**DATA RECORDS**

(** Resynchronisation.  When a whole header is available and its signature
    word is wrong, and re-reading the ring does not repair it, the reader raises
    [signature_mismatch], reports 0xFFFFFFFF (the code of an exhausted retry) and
    consumes exactly one byte of the stream, so that the next read looks for a
    header one byte further. *)
Theorem hab_pipe_read_resync (tx rx : hab_pipe_endpoint) (sh : hab_shared_buf) (f : fifo)
    (buf : bytes) :
  pipe_rep tx rx sh f -> size sh = f_cap f ->
  zlen buf = sizeof_hab_header -> sizeof_hab_header <= zlen (f_committed f) ->
  signature (header_dec (take 20 (f_committed f))) <> HAB_HEAD_SIGNATURE ->
  exists rx' sh',
    hab_pipe_read (fun _ => data sh) 0 rx sh (f_cap f) (Some buf) sizeof_hab_header true =
      Ok (0xFFFFFFFF, 1, rx', sh', Some (take 20 (f_committed f))) /\
    pipe_rep tx rx' sh'
      (Build_fifo (f_cap f) (drop 1 (f_committed f)) (f_staged f)).
Proof.
  intros H Hsz Hb Hq Hsig. pose proof H as [Hcap Hlen Hrx Hused Hwr Htx _ Hby].
  pose proof (zlen_nonneg (f_staged f)). unfold sizeof_hab_header in *.
  destruct (hab_pipe_read_copy (fun _ => data sh) 0 rx sh (f_cap f) buf 20 true)
    as (out & Ho & Hout & _ & ->); [lia..|]. rewrite Hwr in *.
  rewrite Z.min_r in * by lia.
  rewrite (Hout _ Hby) by (rewrite zlen_app; lia).
  rewrite (drop_ge buf) by (unfold zlen in *; lia). rewrite app_nil_r.
  change (Z.to_nat 20) with 20%nat in *.
  rewrite (take_app_le (f_committed f)) by (unfold zlen in *; lia).
  change (true && (20 =? sizeof_hab_header))%bool with true. cbv iota.
  assert (Hl20 : zlen (take 20 (f_committed f)) = 20)
    by (unfold zlen in *; rewrite length_take; lia).
  rewrite (header_retry_corrupt (f_cap f) (data sh) (rx_index rx) 20 retry_fuel 0 _
    (f_committed f ++ f_staged f));
    [|unfold retry_fuel; rewrite ?zlen_app; try done; try lia..].
  2:{ change (Z.to_nat 20) with 20%nat. rewrite take_take.
      rewrite take_app_le by (unfold zlen in *; lia). done. }
  cbn [res_bind Z.eqb Z.ltb Z.compare Pos.compare Pos.compare_cont].
  eexists _, _. split; [done|]. rewrite Hsz.
  rewrite (u32_id (rx_index rx + 1)) by (unfold is_u32; lia).
  replace (if f_cap f <=? rx_index rx + 1 then 0 else rx_index rx + 1)
    with ((rx_index rx + 1) mod f_cap f)
    by (rewrite wrap_mod by lia; bool_cases; lia).
  rewrite <- Hsz at 2. apply (pipe_rep_advance _ _ _ _ 1); [done|lia].
Qed.

Definition bad_ring : hab_shared_buf :=
  Build_hab_shared_buf 0 21 24 (repeat 1 21 ++ [0; 0; 0]).

Lemma hab_pipe_read_resync_witness :
  exists rx' sh',
    hab_pipe_read (fun _ => data bad_ring) 0 endpoint_zero bad_ring 24
      (Some (repeat 0 20)) sizeof_hab_header true =
      Ok (0xFFFFFFFF, 1, rx', sh', Some (repeat 1 20)) /\
    pipe_rep (Build_hab_pipe_endpoint 21 21 0) rx' sh' (Build_fifo 24 (repeat 1 20) []).
Proof.
  apply (hab_pipe_read_resync (Build_hab_pipe_endpoint 21 21 0) endpoint_zero bad_ring
    (Build_fifo 24 (repeat 1 21) []) (repeat 0 20));
    [|reflexivity|reflexivity|vm_compute; discriminate|vm_compute; discriminate].
  constructor; try reflexivity; try (vm_compute; repeat split; discriminate).
  intros i Hi. do 21 (destruct i as [|i]; [reflexivity|]). simpl in Hi. lia.
Defined.

(** ** What the guards of [hab_pipe_read] do not cover *)

(** The reader believes the peer's [wr_count]: a count that claims more than the
    ring holds takes the second copy past its end. *)
Lemma hab_pipe_read_overrun :
  hab_pipe_read (fun _ => [1; 2]) 0 endpoint_zero (Build_hab_shared_buf 0 9 2 [1; 2]) 2
    (Some (repeat 0 8)) 8 false = Fault OutOfBounds.
Proof. reflexivity. Qed.

(** After a mismatch the reader's index is wrapped at the peer's [size] word
    instead of at the ring size, so a peer that enlarges [size] moves it to the
    end of the ring and the next read starts outside. *)
Lemma hab_pipe_read_peer_size :
  exists ep' sh' buf',
    hab_pipe_read (fun _ => repeat 1 24) 1 (Build_hab_pipe_endpoint 0 0 23)
      (Build_hab_shared_buf 0 20 99 (repeat 1 24)) 24 (Some (repeat 0 20)) 20 true
      = Ok (0xFFFFFFFE, 1, ep', sh', Some buf') /\
    rx_index ep' = 24 /\
    hab_pipe_read (fun _ => repeat 1 24) 1 ep' sh' 24 (Some (repeat 0 20)) 20 true
      = Fault OutOfBounds.
Proof. eexists _, _, _. split; [vm_compute; reflexivity|]. by vm_compute. Qed.

(** [signature_mismatch] is one static flag for all pipes and is only cleared by
    a good header: while it is set, reading a payload consumes one byte and
    reports an error although nothing is wrong with it. *)
Lemma hab_pipe_mismatch_sticks :
  exists ep' sh',
    hab_pipe_read (fun _ => [5; 6; 7; 8]) 1 endpoint_zero
      (Build_hab_shared_buf 0 3 4 [5; 6; 7; 8]) 4 (Some [0; 0; 0]) 3 false
      = Ok (0xFFFFFFFE, 1, ep', sh', Some [5; 6; 7]) /\ rd_count sh' = 1.
Proof. eexists _, _. by vm_compute. Qed.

**AIM OF THE EXERCISE**
Would you please copy exactly the part of the entries above that begins at the line containing "Definition bad_ring : hab_shared_buf" and ends at the line containing "Ok (0xFFFFFFFF, 1, rx', sh', Some (repeat", both lines included?

**EXERCISE RESULT**
Definition bad_ring : hab_shared_buf :=
  Build_hab_shared_buf 0 21 24 (repeat 1 21 ++ [0; 0; 0]).

Lemma hab_pipe_read_resync_witness :
  exists rx' sh',
    hab_pipe_read (fun _ => data bad_ring) 0 endpoint_zero bad_ring 24
      (Some (repeat 0 20)) sizeof_hab_header true =
      Ok (0xFFFFFFFF, 1, rx', sh', Some (repeat 1 20)) /\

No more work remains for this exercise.